[[ Material supplied open ]]

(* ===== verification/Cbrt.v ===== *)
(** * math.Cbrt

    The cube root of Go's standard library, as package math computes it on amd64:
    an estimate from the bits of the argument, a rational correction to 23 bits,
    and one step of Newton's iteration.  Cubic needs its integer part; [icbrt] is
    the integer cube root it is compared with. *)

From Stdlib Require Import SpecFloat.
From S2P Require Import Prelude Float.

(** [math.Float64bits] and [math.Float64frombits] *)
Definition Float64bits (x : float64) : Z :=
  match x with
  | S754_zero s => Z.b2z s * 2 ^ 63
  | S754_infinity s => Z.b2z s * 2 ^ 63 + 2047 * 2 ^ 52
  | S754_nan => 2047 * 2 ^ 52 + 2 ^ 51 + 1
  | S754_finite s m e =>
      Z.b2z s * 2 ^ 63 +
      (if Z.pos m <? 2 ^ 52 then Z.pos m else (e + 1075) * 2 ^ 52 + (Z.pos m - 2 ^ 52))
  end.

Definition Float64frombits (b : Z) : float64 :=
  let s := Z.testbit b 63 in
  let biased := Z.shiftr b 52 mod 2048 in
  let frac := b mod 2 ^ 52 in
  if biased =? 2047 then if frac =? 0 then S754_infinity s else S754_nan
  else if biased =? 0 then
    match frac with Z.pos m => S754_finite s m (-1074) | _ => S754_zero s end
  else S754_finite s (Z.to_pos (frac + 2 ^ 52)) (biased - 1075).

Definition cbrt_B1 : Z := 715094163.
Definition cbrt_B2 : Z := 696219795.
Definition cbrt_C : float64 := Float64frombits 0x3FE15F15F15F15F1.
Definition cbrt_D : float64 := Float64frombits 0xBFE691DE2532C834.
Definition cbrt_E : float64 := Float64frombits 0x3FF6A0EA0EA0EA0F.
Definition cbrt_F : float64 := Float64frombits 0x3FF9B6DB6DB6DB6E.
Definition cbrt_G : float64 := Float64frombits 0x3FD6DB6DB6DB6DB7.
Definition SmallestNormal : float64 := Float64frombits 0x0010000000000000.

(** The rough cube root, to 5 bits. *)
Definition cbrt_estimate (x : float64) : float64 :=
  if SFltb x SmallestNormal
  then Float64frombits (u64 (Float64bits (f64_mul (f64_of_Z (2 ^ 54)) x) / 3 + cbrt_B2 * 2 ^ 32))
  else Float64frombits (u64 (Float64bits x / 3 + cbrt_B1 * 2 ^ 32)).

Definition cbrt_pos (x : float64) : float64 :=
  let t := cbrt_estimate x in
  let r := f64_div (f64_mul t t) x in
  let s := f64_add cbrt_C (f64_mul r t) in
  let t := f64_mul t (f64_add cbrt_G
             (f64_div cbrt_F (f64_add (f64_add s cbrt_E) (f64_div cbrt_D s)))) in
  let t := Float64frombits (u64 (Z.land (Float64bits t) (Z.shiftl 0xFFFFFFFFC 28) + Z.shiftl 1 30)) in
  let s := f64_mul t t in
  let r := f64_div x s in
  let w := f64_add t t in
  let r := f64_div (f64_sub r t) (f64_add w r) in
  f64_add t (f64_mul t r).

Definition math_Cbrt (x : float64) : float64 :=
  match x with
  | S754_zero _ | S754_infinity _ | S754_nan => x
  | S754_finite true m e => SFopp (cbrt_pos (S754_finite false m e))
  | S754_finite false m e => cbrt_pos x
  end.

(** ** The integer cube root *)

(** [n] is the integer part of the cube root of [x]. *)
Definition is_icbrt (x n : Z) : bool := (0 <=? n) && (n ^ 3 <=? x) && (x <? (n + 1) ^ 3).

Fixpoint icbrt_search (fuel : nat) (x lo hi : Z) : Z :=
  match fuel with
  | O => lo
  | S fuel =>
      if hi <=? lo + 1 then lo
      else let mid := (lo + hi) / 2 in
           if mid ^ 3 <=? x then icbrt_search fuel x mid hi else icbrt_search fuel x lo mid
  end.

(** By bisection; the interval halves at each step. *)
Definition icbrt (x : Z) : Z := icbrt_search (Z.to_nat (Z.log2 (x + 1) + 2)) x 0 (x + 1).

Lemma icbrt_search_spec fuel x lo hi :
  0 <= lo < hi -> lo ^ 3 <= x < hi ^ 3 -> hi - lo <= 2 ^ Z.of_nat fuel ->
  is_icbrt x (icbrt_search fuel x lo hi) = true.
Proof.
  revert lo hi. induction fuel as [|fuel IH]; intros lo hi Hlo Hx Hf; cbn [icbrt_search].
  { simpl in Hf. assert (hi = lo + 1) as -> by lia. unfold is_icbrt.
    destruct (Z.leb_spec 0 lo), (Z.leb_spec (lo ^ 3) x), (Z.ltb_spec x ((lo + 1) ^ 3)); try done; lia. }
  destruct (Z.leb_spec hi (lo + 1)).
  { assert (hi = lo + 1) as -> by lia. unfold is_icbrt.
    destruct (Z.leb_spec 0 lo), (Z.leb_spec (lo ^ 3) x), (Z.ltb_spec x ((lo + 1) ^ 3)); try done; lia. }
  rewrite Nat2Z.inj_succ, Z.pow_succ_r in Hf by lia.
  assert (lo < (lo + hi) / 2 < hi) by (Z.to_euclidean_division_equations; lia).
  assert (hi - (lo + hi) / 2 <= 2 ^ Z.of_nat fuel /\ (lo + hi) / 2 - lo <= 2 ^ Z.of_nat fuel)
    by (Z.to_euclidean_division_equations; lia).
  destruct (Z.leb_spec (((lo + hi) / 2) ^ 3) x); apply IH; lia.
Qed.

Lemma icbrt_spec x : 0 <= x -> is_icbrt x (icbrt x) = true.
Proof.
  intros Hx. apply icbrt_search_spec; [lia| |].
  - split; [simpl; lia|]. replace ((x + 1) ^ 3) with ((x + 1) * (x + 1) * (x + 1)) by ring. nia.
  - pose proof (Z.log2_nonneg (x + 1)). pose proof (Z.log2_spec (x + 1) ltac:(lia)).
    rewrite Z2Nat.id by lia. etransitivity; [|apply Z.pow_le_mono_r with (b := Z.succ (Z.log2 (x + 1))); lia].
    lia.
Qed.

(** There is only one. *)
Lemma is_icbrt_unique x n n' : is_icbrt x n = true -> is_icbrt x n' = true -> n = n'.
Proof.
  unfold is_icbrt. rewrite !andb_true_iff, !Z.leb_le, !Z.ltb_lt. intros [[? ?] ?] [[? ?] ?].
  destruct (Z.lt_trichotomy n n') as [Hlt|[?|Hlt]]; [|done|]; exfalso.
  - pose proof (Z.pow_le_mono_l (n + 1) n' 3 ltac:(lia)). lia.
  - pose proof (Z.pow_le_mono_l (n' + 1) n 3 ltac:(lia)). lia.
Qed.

[[ Material supplied closed ]]

_Exercise details_.
Could you return the lines in the entries above that contain "assert"?

_Expected answer_.
  { simpl in Hf. assert (hi = lo + 1) as -> by lia. unfold is_icbrt.
  { assert (hi = lo + 1) as -> by lia. unfold is_icbrt.
  assert (lo < (lo + hi) / 2 < hi) by (Z.to_euclidean_division_equations; lia).
  assert (hi - (lo + hi) / 2 <= 2 ^ Z.of_nat fuel /\ (lo + hi) / 2 - lo <= 2 ^ Z.of_nat fuel)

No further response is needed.